De repente estos tipos tomaron conciencia de lo que habían hecho, les bajó susto y nos dijeron que prometiéramos que no le íbamos a contar a nadie que habíamos estado en La Moneda. La cuestión es que yo iba bajando la escalera y con mi pie toco algo. Me agacho y era la mitad de los anteojos de Allende. El carabinero me dice que ojalá no sean los anteojos de Allende porque los andaban buscando. Yo le dije lo siento, soy esposa de historiador, y estos anteojos no se los paso a nadie, por ningún motivo. Se lo dije con tanta vehemencia que no se atrevió a decirme nada. Después los envolví en el programa de Quilapayún, me fui y dejé a esta niña en Los Leones con Providencia. Me acuerdo que se casaba dos semanas después. Nunca más en la vida la vi. Después llegué a mi casa y, en una cajita de galletas de lata, guardé los anteojos sin que nadie nunca los tocara. A veces se los mostraba a gente de la oposición o del gobierno, pero nadie podía tocarlos. Algunos me decían que vendiera los anteojos al Museo Histórico de Nueva York, que me pagarían una fortuna. Después llamé a la Sofía Correa, directora del Museo Histórico Nacional, que había sido alumna de mi marido, y le conté. La única cosa que te pido, le dije, es que no dejes por ningún minuto solos los anteojos y que nadie los toque. Y así lo hicieron.

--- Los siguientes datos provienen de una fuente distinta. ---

(* ===== verification/Partial.v ===== *)
(** * Partial: computations that may stop with an allowed fault

    [wpf R m Q s]: started in [s], [m] either returns with a value and a state
    that satisfy [Q], or stops with a fault that satisfies [R].  With
    [R := eq FAssert] the only way to stop is a failed [assert]: the
    computation makes no invalid access.  [wp] is the case of no fault. *)

From S2P Require Import Prelude.

Definition wpf {S A} (R : fault -> Prop) (m : M S A) (Q : A -> S -> Prop) (s : S) : Prop :=
  match m s with
  | Ok (a, s') => Q a s'
  | Err f => R f
  end.

Section wpf.
Context {S : Type} (R : fault -> Prop).
Implicit Types s : S.

Lemma wpf_wp {A} (m : M S A) Q s : wpf (fun _ => False) m Q s <-> wp m Q s.
Proof. done. Qed.

Lemma wp_wpf {A} (m : M S A) Q s : wp m Q s -> wpf R m Q s.
Proof. unfold wp, wpf. by destruct (m s) as [[]|]. Qed.

Lemma wpf_mono {A} (m : M S A) (P Q : A -> S -> Prop) s :
  wpf R m P s -> (forall a s', P a s' -> Q a s') -> wpf R m Q s.
Proof. unfold wpf. destruct (m s) as [[a s']|]; eauto. Qed.

Lemma wpf_run {A} (m : M S A) Q s a s' : wpf R m Q s -> m s = Ok (a, s') -> Q a s'.
Proof. unfold wpf. intros H E. by rewrite E in H. Qed.

Lemma wpf_ret {A} (a : A) Q s : Q a s -> wpf R (ret a) Q s.
Proof. done. Qed.

Lemma wpf_bind {A B} (m : M S A) (k : A -> M S B) Q s :
  wpf R m (fun a s' => wpf R (k a) Q s') s -> wpf R (bind m k) Q s.
Proof. unfold wpf, bind. destruct (m s) as [[a s']|]; done. Qed.

Lemma wpf_get Q s : Q s s -> wpf R get Q s.
Proof. done. Qed.

Lemma wpf_gets {A} (f : S -> A) Q s : Q (f s) s -> wpf R (gets f) Q s.
Proof. done. Qed.

Lemma wpf_put t Q s : Q tt t -> wpf R (put t) Q s.
Proof. done. Qed.

Lemma wpf_modify f Q s : Q tt (f s) -> wpf R (modify f) Q s.
Proof. done. Qed.

Lemma wpf_assert b Q s : b = true -> Q tt s -> wpf R (c_assert b) Q s.
Proof. intros -> H. done. Qed.

Lemma wpf_may_assert b Q s : R FAssert -> (b = true -> Q tt s) -> wpf R (c_assert b) Q s.
Proof. intros HR H. destruct b; [by apply H | done]. Qed.

Lemma wpf_rd {A} (l : list A) i x Q s : l !z i = Some x -> Q x s -> wpf R (rd l i) Q s.
Proof. unfold rd, wpf. by intros ->. Qed.

Lemma wpf_in_bounds {A} (l : list A) i Q s :
  0 <= i < Z.of_nat (length l) -> Q tt s -> wpf R (in_bounds l i) Q s.
Proof. intros H HQ. apply lookupZ_in_range in H as [x Hx]. unfold in_bounds, wpf. by rewrite Hx. Qed.

Lemma wpf_for_carry {A} (I : Z -> A -> S -> Prop) lo hi (body : Z -> A -> M S A) a Q s :
  lo <= hi ->
  I lo a s ->
  (forall i a s', lo <= i < hi -> I i a s' -> wpf R (body i a) (fun a' => I (i + 1) a') s') ->
  (forall a s', I hi a s' -> Q a s') ->
  wpf R (for_carry lo hi body a) Q s.
Proof.
  intros Hle HI Hbody HQ. unfold for_carry.
  assert (forall n i a s, Z.of_nat n = hi - i -> lo <= i -> I i a s ->
                        wpf R (for_carry_n n i body a) Q s) as H.
  { induction n as [|n IH]; intros i b s' Hn Hi HIi; simpl.
    - apply HQ. by replace hi with i by lia.
    - apply wpf_bind. eapply wpf_mono; [apply Hbody; [lia|done]|].
      intros b' s'' HI'. apply IH; [lia | lia | done]. }
  apply H; [lia | lia | done].
Qed.

Lemma wpf_for_up (I : Z -> S -> Prop) lo hi body Q s :
  lo <= hi ->
  I lo s ->
  (forall i s', lo <= i < hi -> I i s' -> wpf R (body i) (fun _ => I (i + 1)) s') ->
  (forall s', I hi s' -> Q tt s') ->
  wpf R (for_up lo hi body) Q s.
Proof.
  intros Hle HI Hbody HQ. unfold for_up.
  assert (forall n i s, Z.of_nat n = hi - i -> lo <= i -> I i s ->
                        wpf R (for_n n i body) Q s) as H.
  { induction n as [|n IH]; intros i s' Hn Hi HIi; simpl.
    - apply HQ. by replace hi with i by lia.
    - apply wpf_bind. eapply wpf_mono; [apply Hbody; [lia|done]|].
      intros [] s'' HI'. apply IH; [lia | lia | done]. }
  apply H; [lia | lia | done].
Qed.

Lemma for_carry_step {A} lo hi (body : Z -> A -> M S A) a :
  lo < hi -> for_carry lo hi body a = (a' <- body lo a ;; for_carry (lo + 1) hi body a').
Proof.
  intros. unfold for_carry.
  replace (Z.to_nat (hi - lo)) with (Datatypes.S (Z.to_nat (hi - (lo + 1)))) by lia. done.
Qed.
End wpf.

Lemma wpf_run_on {S T A} R (m : M T A) (t : T) (Q : A * T -> S -> Prop) s :
  wpf R m (fun a t' => Q (a, t') s) t -> wpf R (run_on m t) Q s.
Proof. unfold wpf, run_on. destruct (m t) as [[a t']|]; done. Qed.

(** The rule of the fuelled loop. *)
Lemma wpf_while_fuel {S L A} R (I : L -> S -> Prop) (meas : L -> S -> nat)
    fuel (round : L -> M S (L + A)) l Q s :
  I l s -> (meas l s < fuel)%nat ->
  (forall l s', I l s' ->
     wpf R (round l) (fun r s'' =>
       match r with
       | inl l' => I l' s'' /\ (meas l' s'' < meas l s')%nat
       | inr a => Q a s''
       end) s') ->
  wpf R (while_fuel fuel round l) Q s.
Proof.
  intros HI Hm Hround. revert l s HI Hm.
  induction fuel as [|fuel IH]; intros l s HI Hm; [lia|].
  simpl. apply wpf_bind. eapply wpf_mono; [by apply Hround|].
  intros [l'|a] s'' H; [|done]. destruct H as [HI' Hlt].
  apply IH; [done | lia].
Qed.

(** One step of symbolic execution. *)
Ltac wpf_step :=
  lazymatch goal with
  | |- wpf _ (bind _ _) _ _ => apply wpf_bind
  | |- wpf _ (ret _) _ _ => apply wpf_ret
  | |- wpf _ get _ _ => apply wpf_get
  | |- wpf _ (gets _) _ _ => apply wpf_gets
  | |- wpf _ (put _) _ _ => apply wpf_put
  | |- wpf _ (modify _) _ _ => apply wpf_modify
  end.
Ltac wpf_steps := repeat (wpf_step; cbv beta).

La Sofia Correa hizo una invitación a la Tencha, a la Isabel Allende, a la directora de la Biblioteca Nacional, a mi familia y yo conté todo esto que te he relatado a todo el público que estaba presente. La Isabel me dijo que cómo era posible que no le haya entregado los lentes a su familia, cuando a ellos no les habían dejado ni un alfiler, y que los lentes pudieron haber quedado en el museo de su papá. Yo le dije que los anteojos eran parte de la historia de Chile y tenían que quedar en el Museo Histórico Nacional. Yo creo que al final esto sirvió para corroborar de que había sido suicidio y no asesinato, porque ningún militar va a plantarle a los ojos un balazo, me entiende, es un suicidio típico. Los anteojos los examinaron. No creo que pueda decir algo más de ellos, sólo que eran bastante simples y no muy bonitos”.